In zwei Änderungsanträgen schlägt der Berichterstatter Hoang Ngoc von der Allianz der Sozialisten und Demokraten die Errichtung einer öffentlichen Rating-Agentur vor. Die privaten Rating-Agenturen hätten leider versagt, Risiken, die die Finanz- und Wirtschaftskrise verursacht haben, richtig zu bewerten. Er setzte sich damit ebenso wenig durch wie mit der Aussage, dass eine sofortige Haushaltskonsolidierung das Wirtschaftswachstum gefährden und sogar zu sozialen Unruhen führen könnte. Auch Hoang Ngocs Forderung, eine Finanztransaktionssteuer einzuführen und ein Steuersystem zu forcieren, welche eine bessere Ausgewogenheit zwischen Arbeit und Kapital bewirkt, fand keine Mehrheit. Stattdessen sieht der Text nun die Erhöhung der Produktivität von sozialen Dienstleistungen, womit vermutlich Mittelkürzungen beim Sozialbudget bei Aufrechterhaltung der Leistungen gemeint sind, und eine Anhebung des Rentenalters vor, um die öffentlichen Finanzen zu entlasten.

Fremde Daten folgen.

(** C4 as the code has it.  A worker waiting on the reply to attempt [k] of
    its insert call, for the match [v]:
    - status 200, and the conflict status 409, give the outcome added,
      whatever the flag;
    - a status other than 200, 409, 403 and 429 (201 and the other 2xx
      statuses among them) gives failed_to_add at once, the flag being clear;
    - 403 or 429 on the last allowed attempt sets the flag and gives
      quota_exceeded; on an earlier attempt the call sleeps
      [RETRY_DELAY * 2 ^ k] and tries again;
    - 403 or 429 on every attempt of the call gives quota_exceeded. *)
Theorem insert_reply_outcome (sg : song) (v : string) (k : nat) (st : Z)
    (items : list item) (q : bool) (j : list event) (rs : list reply)
    (last : reply) :
  let reply_to_attempt :=
    worker_run sg [Got (Reply st items)] (InInsert v (AwaitingReply k)) in
  (st = 200 \/ st = 409 ->
     reply_to_attempt (Shared q j)
     = Some (Finished (Returned (Outcome sg Added (Some v))), Shared q j))
  /\ (st <> 200 -> st <> 409 -> st <> 403 -> st <> 429 ->
     reply_to_attempt (Shared false j)
     = Some (Finished (Returned (Outcome sg FailedToAdd (Some v))),
             Shared false j))
  /\ (st = 403 \/ st = 429 -> k = (RETRY_ATTEMPTS - 1)%nat ->
     reply_to_attempt (Shared q j)
     = Some (Finished (Returned (Outcome sg QuotaExceeded (Some v))),
             Shared true j))
  /\ (st = 403 \/ st = 429 -> (k < RETRY_ATTEMPTS - 1)%nat ->
     worker_run sg [Got (Reply st items); Woken]
       (InInsert v (AwaitingReply k)) (Shared q j)
     = Some (InInsert v (AwaitingReply (S k)),
             Shared q (j ++ [Sleep (RETRY_DELAY * 2 ^ Z.of_nat k);
                             Request Insert (S k)])))
  /\ (length rs = (RETRY_ATTEMPTS - 1)%nat ->
      Forall (fun r => rate_limited r = true) rs ->
      rate_limited last = true ->
      worker_run sg (retries rs ++ [Got last]) (InInsert v (AwaitingReply 0))
        (Shared false (j ++ [Request Insert 0]))
      = Some (Finished (Returned (Outcome sg QuotaExceeded (Some v))),
              Shared true (j ++ ladder_journal Insert 0 (RETRY_ATTEMPTS - 1)))).
Proof.
  intros reply_to_attempt. subst reply_to_attempt.
  pose proof RETRY_ATTEMPTS_pos as Hpos.
  split; [|split; [|split; [|split]]].
  - intros Hst. cbn [worker_run worker_step resume_add]. unfold bind at 1.
    rewrite add_on_accepted; [reflexivity|].
    destruct Hst as [-> | ->]; reflexivity.
  - intros H200 H409 H403 H429.
    cbn [worker_run worker_step resume_add]. unfold bind at 1.
    rewrite add_on_permanent_failure by done. reflexivity.
  - intros Hst ->.
    cbn [worker_run worker_step resume_add]. unfold bind at 1.
    rewrite add_on_last_rate_limit by by apply rate_limited_status.
    reflexivity.
  - intros Hst Hk.
    cbn [worker_run worker_step resume_add]. unfold bind at 1.
    rewrite add_on_rate_limit by (by apply rate_limited_status || done).
    cbn [continue_add]. unfold ret at 1.
    cbn [worker_run worker_step resume_add]. unfold bind at 1.
    rewrite add_attempt_sends by lia.
    cbn [continue_add quota_exceeded journal]. unfold ret.
    by rewrite <- app_assoc.
  - intros Hlen Hrs Hlast.
    assert (feed resume_add (retries rs ++ [Got last])
              (Suspend (AwaitingReply 0))
              (Shared false (j ++ [Request Insert 0]))
            = Some (Return false,
                    Shared true
                      (j ++ ladder_journal Insert 0 (RETRY_ATTEMPTS - 1))))
      as Hfeed.
    { pose proof (add_ladder rs 0 (Shared false j) [Got last]) as H.
      cbn [quota_exceeded journal] in H.
      rewrite H by (done || lia). rewrite Hlen. cbn [Nat.add].
      cbn [feed resume_add]. rewrite add_on_last_rate_limit by done.
      reflexivity. }
    rewrite <- (app_nil_r (retries rs ++ [Got last])%list).
    rewrite (worker_run_add sg v _ _ _ _ _ [] Hfeed). reflexivity.
Qed.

Nachdem der Text damit offensichtlich überhaupt nicht mehr den Vorstellungen von Hoang Ngoc entsprach, ließ er seinen Namen von der Resolution streichen und stimmte zusammen mit seinen FraktionskollegInnen (S&D), den Grünen, den Vereinten Europäischen Linken (VEL), der Mehrzahl der Abgeordneten der Fraktion Europa der Freiheit und Demokratie (EFD), den meisten Fraktionslosen (NI) und einigen wenigen VertreterInnen der Europäischen Konservativen (ECR) gegen die Entschließung.

 

Quelle: Europäisches Parlament 2010
 

Schließlich setzte sich jedoch eine Mehrheit aus Abgeordneten der Europäischen Volkspartei (EVP), den Liberalen (ALDE) und einigen MandatarInnen der Europäischen Konsverativen (ECR) mit dem Bericht durch. Auffällig war das Verhalten der Europäischen Konservativen, die sich großteils der Stimme enthielten.